Jordan's first ever law covering the issuance of sovereign Islamic sukuk has been finalized and bankers and officials hope it will let the kingdom tap the fast-growing Islamic banking industry's huge pool of liquidity.
Prominent Islamic bankers, along with members of a top-level ministerial committee mandated with drafting the sukuk law, said the legislation removes legal uncertainties and would be submitted to the cabinet in as little as two weeks.
It should be passed by year end, widening Jordan's borrowing options beyond conventional public debt instruments and helping finance a growing deficit, worsened by the global downturn and a fall in foreign aid that traditionally covers budget shortfalls.
"The main prerequisites for the issuance of sukuk have been drafted. (The draft law) provides the regulatory framework ... and I expect in two weeks' time the draft law will be submitted to the cabinet," committee leader and Minister of Religious Affairs Abdul Salam Abbadi told the Reuters Middle East Investment Summit.

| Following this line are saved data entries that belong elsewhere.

(** ** After it *)

Lemma refine_rests : forall a b, 1 <= a -> b = se + 1 -> forall r blk es, zlen blk = 64 ->
  (forall j, a <= j <= se -> size j <> 1 /\ zz blk j = before j) -> reading r (Tool.single_bits (kept a b) ++ es) ->
  exists r' blk', foldK (refine_rest data al) (r, blk) (pyrange a b) = Ok (r', blk') /\ painted a se after blk blk' /\ reading r' es /\ eob_run r' = eob_run r.
Proof.
  intros a b. pattern a, b. apply pyrange_ind; clear a b; intros a b H.
  - intros Ha Hb r blk es L J R. rewrite pyrange_nil in * by lia. exists r, blk. split_and!; try done. apply painted_nil; lia.
  - intros IH Ha -> r blk es L J R. destruct (J a ltac:(lia)) as [N EB]. pose proof (size_pos al block a). rewrite (pyrange_cons a) in * by lia. cbn [bits_in] in R.
    assert (S : exists r1 blk1, refine_rest data al (r, blk) a = Ok (r1, blk1) /\ painted a a after blk blk1 /\ reading r1 (Tool.single_bits (kept (a + 1) (se + 1)) ++ es) /\ eob_run r1 = eob_run r).
    { unfold refine_rest. change (zat ZIGZAG a) with (zig a). fold (zz blk a). rewrite EB. destruct (Z.ltb_spec 1 (size a)) as [G|G].
      - pose proof (before_known al block a ltac:(lia) ltac:(lia)). rewrite (proj2 (Z.eqb_neq (before a) 0)) by done. cbn [negb].
        apply (refine_known a r blk); [lia | lia | done | done|]. rewrite single_bits_app, <- app_assoc in R. exact R.
      - rewrite before_zero by lia. exists r, blk. split_and!; try done. apply painted_same; [done|]. intros j Hj. replace j with a by lia.
        rewrite EB, (before_zero al block a), (after_zero al block a) by lia. done. }
    destruct S as (r1 & blk1 & E1 & P1 & R1 & EE1). cbn [foldK]. rewrite E1, ok_bind.
    destruct (IH ltac:(lia) eq_refl r1 blk1 es) as (r2 & blk2 & E2 & P2 & R2 & EE2); [by destruct P1 | | done |].
    { intros j Hj. rewrite (painted_above a a after blk blk1) by (done || lia). apply J. lia. }
    exists r2, blk2. split_and!; [done | | done | congruence]. apply (painted_trans a a se after blk blk1 blk2); done || lia.
Qed.

(** The end of a block, with its part of a run. *)
Lemma refine_finish m r blk es : 1 <= m <= se -> 0 < eob_run r -> zlen blk = 64 -> (forall j, m <= j <= se -> size j <> 1 /\ zz blk j = before j) ->
  reading r (Tool.single_bits (kept m (se + 1)) ++ es) ->
  exists r' blk', ('(r, block) ← foldK (refine_rest data al) (r, blk) (pyrange m (se + 1)); Ok (set_eob_run r (eob_run r - 1), block)) = Ok (r', blk')
    /\ painted m se after blk blk' /\ reading r' es /\ eob_run r' = eob_run r - 1.
Proof.
  intros Hm He L J R. destruct (refine_rests m (se + 1) ltac:(lia) eq_refl r blk es L J R) as (r2 & blk2 & E2 & P2 & R2 & EE2).
  rewrite E2, ok_bind. exists (set_eob_run r2 (eob_run r2 - 1)), blk2. split_and!; [done | done | by apply reading_eob | cbn; lia].
Qed.

Lemma refine_bcode_ended ss : 1 <= ss <= se -> code (refine_bcode al block ss se) = [] -> cut al block ss se = ss.
Proof.
  intros Hs E. destruct (cut_spec al block ss se Hs) as (HM & HN & _). cbv zeta in *. cbn [refine_bcode code] in E. set (m := cut al block ss se) in *.
  destruct (Z.eq_dec m ss) as [|NE]; [done|]. destruct HN as [|HN]; [done|]. exfalso. revert E.
  replace (pyrange ss m) with (pyrange ss (m - 1 + 1)) by (f_equal; lia). rewrite pyrange_snoc by lia. by apply new_code_some.
Qed.

(** ** The block *)

Section whole.
Context (ss : Z) (bef aft : list Z).
Hypothesis Hs : 1 <= ss <= se.
Hypothesis L : zlen bef = 64.
Hypothesis J : forall j, ss <= j <= se -> zz bef j = before j.
#[warnings="-notation-for-abbreviation"] Local Notation m := (cut al block ss se).
Lemma items_covered it : valid_item im it -> it ∈ items <-> covered sc it.1 (real im it) = true.
Proof.
  intros (c & E & Hr & Hc). unfold tool_items. rewrite elem_of_items by (apply (tool_geo_pos im cis scan_slots)). destruct it as [slot [row col]]. cbn [fst snd] in *.
  unfold covers, covered. rewrite andb_true_iff, in_scan. split.
  - intros [Hs H]. split; [done|]. destruct (1 <? zlen cis) eqn:E1; [done|]. unfold tool_units in H. rewrite E1 in H. destruct (lone cis some E1) as (ci & EC). rewrite EC in H, Hs. apply list_elem_of_singleton in Hs as ->.
    cbn [head mbind option_bind] in H. rewrite E in H. cbn [fst snd] in H. unfold real. cbn [fst snd]. rewrite E. cbn [orb]. rewrite andb_true_iff, !Z.ltb_lt. lia.
  - intros [Hs H]. split; [done|]. unfold tool_units. destruct (1 <? zlen cis) eqn:E1; cbn [fst snd].
    + unfold tool_geo. rewrite E. cbn [fst snd]. destruct (pi_sizes im pic slot c E) as [_ W HH _ _ _]. rewrite <- W, <- HH. done.
    + destruct (lone cis some E1) as (ci & EC). rewrite EC in Hs |- *. apply list_elem_of_singleton in Hs as ->. cbn [head mbind option_bind]. rewrite E. cbn [fst snd].
      cbn [orb] in H. unfold real in H. cbn [fst snd] in H. rewrite E, andb_true_iff, !Z.ltb_lt in H. lia.
Qed.

Lemma nums_nodup : NoDup (num im <$> items).
Proof.
  apply NoDup_fmap_2_strong; [|apply nodup_items; [done | apply (tool_geo_pos im cis scan_slots)]].
  intros a b Ha Hb. apply num_inj; [apply (pi_sizes im pic) | by apply items_valid | by apply items_valid].
Qed.
Lemma items_few : zlen items <= total im.
Proof.
  assert (I : num im <$> items ⊆+ pyrange 0 (total im)).
  { apply NoDup_submseteq; [apply nums_nodup|]. intros n (it & -> & Hit)%list_elem_of_fmap. apply elem_of_pyrange, num_bounds; [apply (pi_sizes im pic) | by apply items_valid]. }
  apply submseteq_length in I. rewrite length_fmap in I. assert (0 <= total im) by (rewrite <- (base_0 im); apply base_mono; [apply (pi_sizes im pic)|]; pose proof (zlen_nonneg (Tool.comps im)); lia).
  pose proof (zlen_pyrange 0 (total im) ltac:(lia)) as LP. unfold zlen in LP. unfold zlen. lia.
Qed.
Lemma items_some : items <> [].
Proof.
  assert (exists ci, ci ∈ cis) as (ci & Hci) by (clear -some; destruct cis as [|ci l]; [done|]; exists ci; constructor). destruct (scan_slots ci Hci) as (c & E & M).
  assert (V : valid_item im (ci, (0, 0))) by (exists c; split; [done|]; destruct (pi_inside im pic ci c E); destruct M as [_ _ _ [R1 R2] _ _]; cbn; lia).
  apply items_covered in V. intros EN. rewrite EN in V. apply (not_elem_of_nil (ci, (0, 0))), V.
  unfold covered, real. cbn [fst snd]. rewrite (proj2 (in_scan ci) Hci), E. destruct (pi_inside im pic ci c E). rewrite !(proj2 (Z.ltb_lt 0 _)) by lia. by rewrite orb_true_r.
Qed.

(** ** The kernel's blocks *)

Lemma framed_shape cs cs' : shape cs = shape cs' -> framed im cs -> framed im cs'.
Proof.
  intros S [L H]. split; [rewrite <- L; apply (f_equal length) in S; unfold shape in S; by rewrite !length_fmap in S|].
  intros i c E. destruct (H i c E) as (k & EK & [I1 [I2 I3] I4 [I5 I6] [I7 I8]] & O). destruct (shape_slot cs cs' i k S EK) as (k' & EK' & SK). exists k'. split; [done|].
  split; [split|].
  - rewrite <- I1. exact (eq_sym (f_equal cid SK)).
  - rewrite <- I2, <- I3. split; [exact (eq_sym (f_equal h SK)) | exact (eq_sym (f_equal v SK))].
  - rewrite <- I4. exact (eq_sym (f_equal tq SK)).
  - rewrite <- I5, <- I6. split; [exact (eq_sym (f_equal blocks_w SK)) | exact (eq_sym (f_equal blocks_h SK))].
  - rewrite <- I7, <- I8. split; [exact (eq_sym (f_equal real_w SK)) | exact (eq_sym (f_equal real_h SK))].
  - rewrite <- O. exact (eq_sym (f_equal coefficient_offset SK)).
Qed.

The draft law overcomes an impediment facing the government if it was to issue sukuk to finance major projects under Islamic-compliant Sharia terms, which require Islamic banks to first buy an asset which they then sell to the borrower.
By allowing the setting up of a special purpose vehicle (SPV) into which state assets are transferred, the law overcomes legislation preventing the government from forgoing title to assets or property when it borrows.
Sources within the committee said the draft law also offers guarantees that protect investors, approves the listing of sukuk on the local bourse, and allows for a secondary market in Islamic-compliant debt.
Finance Minister Mohammad Abu Hammour said it was a government priority to enact the law as soon as possible.
"Islamic banks have been less affected by the global crisis and Islamic financing tools have lower risk," he said. "The law will allow us to benefit from the financial sources available in Islamic financial institutions .. spread across the region."
Bankers say long-term maturity Islamic debt was also an innovative way of financing major infrastructure projects that the government is offering through private-public partnerships under lucrative terms to attract foreign investors.
"It helps us find the necessary funding for crucial projects that cannot be financed through the state budget," Abu Hammour told Reuters.
The government has slashed capital spending on such projects as part of major cuts to curb its budget deficit.
Islamic bankers say Jordan's plans to tap the sukuk market were a long-awaited move offering them opportunities to utilise excess funds.
"We would love to utilise our idle money. It's a win-win situation. I am keen to develop this market because it has a good return and low risk and the government is keen to diversify its funding," said Sami Al-Afghani, chief executive of Jordan Dubai Islamic Bank.
Bankers say the sale of sukuk would also allow Jordan to tap potential funds from international Islamic financial institutions.
"You open up all Islamic funds for your paper debt without excluding conventional banks. Islamic money is going into the regional market where opportunities are," Tareq Aqel, CEO of Rajihi Bank Jordan, said.
Jordan has not had special laws relating to Islamic finance, but as Islamic financing expands pressure is mounting on the monetary authorities to apply sharia compliant legislation.
Assets of the three existing Islamic banks in Jordan alone amount to around 12 percent of the total banking system and their financing accounts for over 16 percent of total credit.